Aquela mulher foi de uma espontaneidade impressionante, pela marcação ritmada de seus passos e pelo gingado que brotava de seu corpo esquálido.
Vi-me no centro da cidade grande; o povaréu pra lá e cá. Pois é. Ouvi, lá adiante, uma música na linha de meu percurso.
Um rapaz começou a tocar violão acompanhado por gravações em fita, cantava e o grande círculo foi se formando que a música era boa.
Chegaram os guardas municipais; gente arrogante; interromperam a apresentação sem a menor consideração com o povo ali em volta; o moço parou a música ao meio, sacou da papelada; foram-se. O show recomeçou.
Súbito, apareceu uma mulher mendiga; magra, vestida de preto, cabelo desgrenhado, sandálias havaianas e um ritmo frenético com que dançava, exprimindo-se em volteios como um vulto esvoaçando em esguios traços de uma serenidade encantada.

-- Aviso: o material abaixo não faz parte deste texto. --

(* ===== verification/Receiver.v ===== *)
(** The receiver of the server ([server/libs/receiver/receiver.go]): frames of agents from
    UDP datagrams and TCP connections ([server/libs/datatype/droplet-message.go]), with
    the queues and the caches in front of them that it hands their buffers to, the
    record of the agents that were heard of, and the counters.

    One round of a loop of the code is one step: the rounds of the UDP thread, of
    the threads of TCP connections and of the ticker run in any order.  A connection
    is the list of what its reads will return; the pool may hand out any buffer, so the
    bytes in it are an argument of a round. *)

From stdpp Require Import strings.
From S2P Require Import Prelude Strconv Queue Tag Expand Platform Drop Roze.

#[local] Open Scope string_scope.
#[local] Open Scope list_scope.
#[local] Open Scope Z_scope.

(** * Messages *)

Definition MESSAGE_TYPE_COMPRESS : Z := 0.
Definition MESSAGE_TYPE_SYSLOG : Z := 1.
Definition MESSAGE_TYPE_STATSD : Z := 2.
Definition MESSAGE_TYPE_METRICS : Z := 3.
Definition MESSAGE_TYPE_TAGGEDFLOW : Z := 4.
Definition MESSAGE_TYPE_PROTOCOLLOG : Z := 5.
Definition MESSAGE_TYPE_OPENTELEMETRY : Z := 6.
Definition MESSAGE_TYPE_PROMETHEUS : Z := 7.
Definition MESSAGE_TYPE_TELEGRAF : Z := 8.
Definition MESSAGE_TYPE_PACKETSEQUENCE : Z := 9.
Definition MESSAGE_TYPE_DFSTATSD : Z := 10.
Definition MESSAGE_TYPE_MAX : Z := 11.

Inductive MessageHeaderType :=
  | HEADER_TYPE_LT
  | HEADER_TYPE_LT_NOCHECK
  | HEADER_TYPE_LT_VTAP
  | HEADER_TYPE_UNKNOWN.

#[export] Instance MessageHeaderType_eq : EqDecision MessageHeaderType.
Proof. solve_decision. Defined.

(** An array; the type that it does not name has the zero value. *)
Definition MessageHeaderTypes : list MessageHeaderType :=
  [HEADER_TYPE_LT; HEADER_TYPE_LT_NOCHECK; HEADER_TYPE_LT_NOCHECK;
   HEADER_TYPE_LT_VTAP; HEADER_TYPE_LT_VTAP; HEADER_TYPE_LT_VTAP;
   HEADER_TYPE_LT_VTAP; HEADER_TYPE_LT_VTAP; HEADER_TYPE_LT_VTAP;
   HEADER_TYPE_LT; HEADER_TYPE_LT_NOCHECK].

Definition HeaderType (m : Z) : MessageHeaderType :=
  if m <? MESSAGE_TYPE_MAX then default HEADER_TYPE_UNKNOWN (MessageHeaderTypes !! Z.to_nat m)
  else HEADER_TYPE_UNKNOWN.

Definition MESSAGE_FRAME_SIZE_MAX : Z := 512000.

Definition MESSAGE_FRAME_SIZE_OFFSET : Z := 0.
Definition MESSAGE_TYPE_OFFSET : Z := MESSAGE_FRAME_SIZE_OFFSET + 4.
Definition MESSAGE_VALUE_OFFSET : Z := MESSAGE_TYPE_OFFSET + 1.
Definition MESSAGE_HEADER_LEN : Z := MESSAGE_VALUE_OFFSET.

E me demorei em contemplar a cena: o povo ria, não de deboche, mas de uma certa alegria contida. Parecia que todos eram parte daqueles ossos flutuantes; o povo via naquela mulher a liberação de suas ansiedades e ria por se sentir incluído: alguém estava fazendo o que todos gostariam de fazer, naquele lugar àquela hora. Era a catarse. Aquela mulher fazia com todos uma catarse a céu aberto.
Sabe aqueles pulos que os jovens dão em shows de rock? Aquela mulher fazia tudo com uma precisão matemática e uma plasticidade elegante que lhe permitia o corpo esguio.
Pude notar ali um par de opostos: de um lado, um farrapo humano chamejante; do outro o talento se exprimindo de em meio a escombros, porém com vivos sinais de elegância e encantamento.
E saí dali convicto de ter ouvido um brilhante discurso de como de dentro da pobreza extrema a alma dá o ritmo para os pequenos e grandes acontecimentos.
Aquela mulher ficaria em minhas retinas como presença do sagrado nas ruas da cidade grande.